▸ **YOUR OBJECTIVE**: Only the lines running from the one with "exists x, spsc_read" to the end of the listing should be returned, each exactly as it appears, with both ends kept.

▸ **GIVEN ENTRIES**:

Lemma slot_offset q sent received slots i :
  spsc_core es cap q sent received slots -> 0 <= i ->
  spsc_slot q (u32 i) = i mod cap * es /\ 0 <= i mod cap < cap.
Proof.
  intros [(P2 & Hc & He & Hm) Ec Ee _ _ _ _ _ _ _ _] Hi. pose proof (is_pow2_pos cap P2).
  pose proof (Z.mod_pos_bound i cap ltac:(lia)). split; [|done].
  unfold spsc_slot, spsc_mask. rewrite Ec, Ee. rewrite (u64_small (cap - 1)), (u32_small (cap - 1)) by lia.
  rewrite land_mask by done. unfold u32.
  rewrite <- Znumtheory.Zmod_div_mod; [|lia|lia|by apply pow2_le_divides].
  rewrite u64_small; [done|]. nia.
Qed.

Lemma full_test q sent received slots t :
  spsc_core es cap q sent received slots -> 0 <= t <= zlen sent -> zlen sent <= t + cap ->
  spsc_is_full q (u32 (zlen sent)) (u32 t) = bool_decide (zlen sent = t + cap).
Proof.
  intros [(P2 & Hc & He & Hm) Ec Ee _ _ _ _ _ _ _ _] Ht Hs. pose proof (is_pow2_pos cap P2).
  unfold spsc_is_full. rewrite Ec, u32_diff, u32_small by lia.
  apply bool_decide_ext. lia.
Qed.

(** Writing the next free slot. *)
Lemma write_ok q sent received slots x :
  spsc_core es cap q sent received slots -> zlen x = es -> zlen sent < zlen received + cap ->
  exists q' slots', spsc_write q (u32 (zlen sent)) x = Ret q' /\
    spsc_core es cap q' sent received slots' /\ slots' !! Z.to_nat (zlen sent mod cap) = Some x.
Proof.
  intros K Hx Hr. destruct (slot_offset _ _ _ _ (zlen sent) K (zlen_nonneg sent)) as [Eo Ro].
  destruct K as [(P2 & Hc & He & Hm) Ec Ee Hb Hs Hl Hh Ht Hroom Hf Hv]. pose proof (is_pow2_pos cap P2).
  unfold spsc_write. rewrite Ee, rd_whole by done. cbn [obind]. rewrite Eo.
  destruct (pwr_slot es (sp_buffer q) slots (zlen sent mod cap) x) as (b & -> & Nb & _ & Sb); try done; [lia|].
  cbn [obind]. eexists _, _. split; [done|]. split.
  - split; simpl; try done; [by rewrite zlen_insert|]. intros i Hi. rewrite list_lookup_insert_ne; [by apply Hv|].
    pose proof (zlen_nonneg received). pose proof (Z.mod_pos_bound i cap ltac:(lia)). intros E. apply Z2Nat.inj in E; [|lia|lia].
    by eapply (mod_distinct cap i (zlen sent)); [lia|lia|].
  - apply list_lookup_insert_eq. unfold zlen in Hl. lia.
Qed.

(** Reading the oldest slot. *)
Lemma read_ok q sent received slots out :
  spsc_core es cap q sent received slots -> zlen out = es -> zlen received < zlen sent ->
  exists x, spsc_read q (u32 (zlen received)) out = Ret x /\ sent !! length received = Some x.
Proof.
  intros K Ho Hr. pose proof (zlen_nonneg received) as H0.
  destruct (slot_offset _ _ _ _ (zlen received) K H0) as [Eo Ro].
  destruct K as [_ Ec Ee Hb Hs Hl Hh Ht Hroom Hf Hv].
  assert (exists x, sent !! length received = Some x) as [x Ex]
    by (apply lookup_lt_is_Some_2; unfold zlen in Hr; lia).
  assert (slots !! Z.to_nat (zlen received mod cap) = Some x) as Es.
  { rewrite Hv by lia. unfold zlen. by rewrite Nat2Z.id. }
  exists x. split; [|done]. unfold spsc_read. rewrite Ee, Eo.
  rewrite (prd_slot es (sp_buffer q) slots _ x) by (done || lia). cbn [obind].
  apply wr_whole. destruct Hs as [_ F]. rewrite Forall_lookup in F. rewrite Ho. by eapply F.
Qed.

▸ **SOLUTION TO THIS TASK**:
  exists x, spsc_read q (u32 (zlen received)) out = Ret x /\ sent !! length received = Some x.
Proof.
  intros K Ho Hr. pose proof (zlen_nonneg received) as H0.
  destruct (slot_offset _ _ _ _ (zlen received) K H0) as [Eo Ro].
  destruct K as [_ Ec Ee Hb Hs Hl Hh Ht Hroom Hf Hv].
  assert (exists x, sent !! length received = Some x) as [x Ex]
    by (apply lookup_lt_is_Some_2; unfold zlen in Hr; lia).
  assert (slots !! Z.to_nat (zlen received mod cap) = Some x) as Es.
  { rewrite Hv by lia. unfold zlen. by rewrite Nat2Z.id. }
  exists x. split; [|done]. unfold spsc_read. rewrite Ee, Eo.
  rewrite (prd_slot es (sp_buffer q) slots _ x) by (done || lia). cbn [obind].
  apply wr_whole. destruct Hs as [_ F]. rewrite Forall_lookup in F. rewrite Ho. by eapply F.
Qed.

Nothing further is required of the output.